Realizada quase no final de junho, a reunião terminou com a redação de um
documento no qual a entidade manifesta “nossa solidariedade e apoio aos
manifestantes”. O texto traz um apoio total aos protestos. Um de seus
parágrafos diz que os gritos contra a corrupção, a impunidade e falta de
transparência (“...) fazem renascer a esperança”. É a esse mundo que chega
Francisco. Um cenário ideal que as autoridades do país temem que sirva de novo
elemento detonador ao que já está latente há semanas. O Papa Francisco não
gosta dos esquemas de segurança e os responsáveis por protegê-lo durante as
Jornadas Mundiais da Juventude não gostam da possibilidade de a chegada do papa
renovar os protestos contra o sistema político. O Brasil aumenta de 11 mil para
14 mil o número de efetivos das forças de segurança encarregados de garantir a
segurança de Francisco. A perspectiva de uma “revolução cidadã” durante a
visita de Bergoglio levou as autoridades brasileiras a propor uma série de
mudanças na agenda papal, mas o Vaticano rejeitou-as. “Não haverá mudanças de
programa”, disse em Roma Federico Lombardi, o porta-voz do Papa.
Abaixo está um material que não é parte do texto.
(** * netconf: the operation library of [ops.go], embedded and verified

    The Go package [netconf] builds typed RFC6241 requests, applies the
    caller's functional options, validates them and hands the request to
    [Session.Call].  This file embeds [ops.go] function by function:

    - Go strings are byte sequences: they are modelled by [string]
      (a list of 8-bit [ascii]);
    - a Go result pair [(string, error)] is a Rocq pair whose second
      component is an [option error] ([None] is Go's [nil]);
    - the parts of Go's standard library that [ops.go] calls
      ([unicode/utf8], [encoding/xml], [html], [regexp], [strings], [time])
      are modelled in the modules [utf8], [xml], [html], [regexp] and [time]
      below;
    - [Session.Call] lives in another file of the package; operations
      are programs over one primitive [Call], interpreted by an arbitrary
      handler. *)

From Stdlib Require Import String Ascii List ZArith Bool Arith Lia Permutation.
From Stdlib Require Import DecimalString.
From Stdlib Require Import PrimFloat FloatOps SpecFloat Uint63.
Import ListNotations.

Local Open Scope list_scope.
Local Open Scope string_scope.

Set Implicit Arguments.

(** ** Go values *)

(** Go's [error] interface: only the message is observable here. *)
Inductive error : Type :=
| errorString (msg : string).

(** The byte [0x22] (double quote) and strings containing it. *)
Definition dquote : ascii := ascii_of_nat 34.
Definition squote : ascii := ascii_of_nat 39.
Definition dq : string := String dquote EmptyString.

Definition byteZ (c : ascii) : Z := Z.of_nat (nat_of_ascii c).

(** [s[n:]] for [n <= len(s)]. *)
Fixpoint drop (n : nat) (s : string) : string :=
  match n, s with
  | O, _ => s
  | S _, EmptyString => EmptyString
  | S n', String _ s' => drop n' s'
  end.

(** [s[:n]] for [n <= len(s)]. *)
Fixpoint take (n : nat) (s : string) : string :=
  match n, s with
  | O, _ => EmptyString
  | S _, EmptyString => EmptyString
  | S n', String c s' => String c (take n' s')
  end.

(** [strings.HasPrefix]. *)
Definition HasPrefix (s p : string) : bool := String.prefix p s.

(** ** [unicode/utf8] *)
Module utf8.

Local Open Scope Z_scope.

Definition RuneError : Z := 0xFFFD.

Definition locb : Z := 0x80.
Definition hicb : Z := 0xBF.
Definition xx : Z := 0xF1.
Definition as_ : Z := 0xF0.
Definition s1 : Z := 0x02.
Definition s2 : Z := 0x13.
Definition s3 : Z := 0x03.
Definition s4 : Z := 0x23.
Definition s5 : Z := 0x34.
Definition s6 : Z := 0x04.
Definition s7 : Z := 0x44.

(** The table [first]: information about the first byte of an encoding. *)
Definition first (p0 : Z) : Z :=
  if p0 <? 0x80 then as_
  else if p0 <? 0xC2 then xx
  else if p0 <? 0xE0 then s1
  else if p0 =? 0xE0 then s2
  else if p0 <? 0xED then s3
  else if p0 =? 0xED then s4
  else if p0 <? 0xF0 then s3
  else if p0 =? 0xF0 then s5
  else if p0 <? 0xF4 then s6
  else if p0 =? 0xF4 then s7
  else xx.

(** The table [acceptRanges], as (lo, hi) of the second byte. *)
Definition acceptRanges (i : Z) : Z * Z :=
  if i =? 0 then (locb, hicb)
  else if i =? 1 then (0xA0, hicb)
  else if i =? 2 then (locb, 0x9F)
  else if i =? 3 then (0x90, hicb)
  else if i =? 4 then (locb, 0x8F)
  else (0, 0).

Definition maskx : Z := 0x3F.
Definition mask2 : Z := 0x1F.
Definition mask3 : Z := 0x0F.
Definition mask4 : Z := 0x07.

(** [utf8.DecodeRune]: the first rune of [p] and its width in bytes. *)
Definition DecodeRune (p : string) : Z * nat :=
  match p with
  | EmptyString => (RuneError, 0%nat)
  | String c0 p1 =>
    let p0 := byteZ c0 in
    let x := first p0 in
    if as_ <=? x then
      ((if Z.testbit x 0 then RuneError else p0), 1%nat)
    else
      let sz := Z.to_nat (Z.land x 7) in
      let accept := acceptRanges (Z.shiftr x 4) in
      if (String.length p <? sz)%nat then (RuneError, 1%nat)
      else
        match p1 with
        | EmptyString => (RuneError, 1%nat)
        | String c1 p2 =>
          let b1 := byteZ c1 in
          if (b1 <? fst accept) || (snd accept <? b1) then (RuneError, 1%nat)
          else if (sz <=? 2)%nat then
            (Z.lor (Z.shiftl (Z.land p0 mask2) 6) (Z.land b1 maskx), 2%nat)
          else
            match p2 with
            | EmptyString => (RuneError, 1%nat)
            | String c2 p3 =>
              let b2 := byteZ c2 in
              if (b2 <? locb) || (hicb <? b2) then (RuneError, 1%nat)
              else if (sz <=? 3)%nat then
                (Z.lor (Z.lor (Z.shiftl (Z.land p0 mask3) 12)
                              (Z.shiftl (Z.land b1 maskx) 6))
                       (Z.land b2 maskx), 3%nat)
              else
                match p3 with
                | EmptyString => (RuneError, 1%nat)
                | String c3 _ =>
                  let b3 := byteZ c3 in
                  if (b3 <? locb) || (hicb <? b3) then (RuneError, 1%nat)
                  else
                    (Z.lor (Z.lor (Z.lor (Z.shiftl (Z.land p0 mask4) 18)
                                         (Z.shiftl (Z.land b1 maskx) 12))
                                  (Z.shiftl (Z.land b2 maskx) 6))
                           (Z.land b3 maskx), 4%nat)
                end
            end
        end
  end.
No entanto, as
autoridades do Brasil queriam modificar um monte de coisas. O Brasil argumenta
que se descobriram “indícios” de que grupos opositores preparavam uma
contraofensiva aproveitando a chegada de Bergoglio. O mais perigoso era o
encontro de Francisco com a presidenta Dilma Rousseff, com o governador do Rio,
Sérgio Cabral, e com Eduardo Paes, o prefeito da cidade. Esse ato deve ocorrer
no Palácio da Guanabara, sede do governo do Estado do Rio. Mas como há uma
manifestação programada contra o governador e o prefeito, as autoridades
propuseram realizar o encontro em outro lugar. O Vaticano disse que não. Mais
ainda, as declarações dos responsáveis que se reuniram com Francisco em Roma
mostram que a Santa Sé está com os manifestantes. Após seu regresso de Roma, o
cardeal Claudio Hummes disse: “a mensagem de Cristo está em sintonia com essas
reivindicações do povo”. Será preciso esperar para ver e ouvir. Francisco se
negou a utilizar o papamóvel blindado. Ele se deslocará no mesmo jeep aberto
com o qual circula em Roma. Ao pedido do Papa, tampouco haverá em seu lado
“homens armados com fuzis”. O Papa, dizem em Roma, não tem medo das
manifestações: “elas não são contra o Papa, mas sim contra os políticos”, diz o
Vaticano. Se a promessa se confirmar, haverá no Brasil um encontro entre dois
mundos: o do evangelho liberal que tudo corrompe e destrói o planeta e os seres
humanos, e o que Francisco traz em sua mensagem: o “evangelho social” do
cristianismo. Primeiro ato de um pontificado que, em seus primeiros passos,
expôs a escandalosa e soja trama de corrupção e lutas pelo poder que o
predecessor de Francisco, Bento XVI, não pode desarmar. Isso o levou a
renúncia. Evangelho Social, Teologia da Libertação, segundo vários vaticanistas
ambas têm encontro marcado esta semana no Brasil em uma espécie de
reconciliação misteriosa. O vaticanista Marco Politi alega que “Francisco é um
fruto inesperado da Teologia da Libertação porque é um representante da chamada
Teologia Popular, que não é marxista nem politizada”, mas que denuncia com
força os horrores da miséria, da desigualdade e seus mecanismos econômicos. O
combate que João Paulo II travou contra essa corrente deixou muitas vítimas,
pactos com as ditaduras, corrupção, uma espécie de monstro que seguiu vivo
muito depois da morte do papa polaco. Por esse abismo se foi Bento XVI. Do
mesmo abismo chega Bergoglio. A chamada “igreja de Francisco se constrói sobre
uma montanha de cinzas ainda fumegantes”.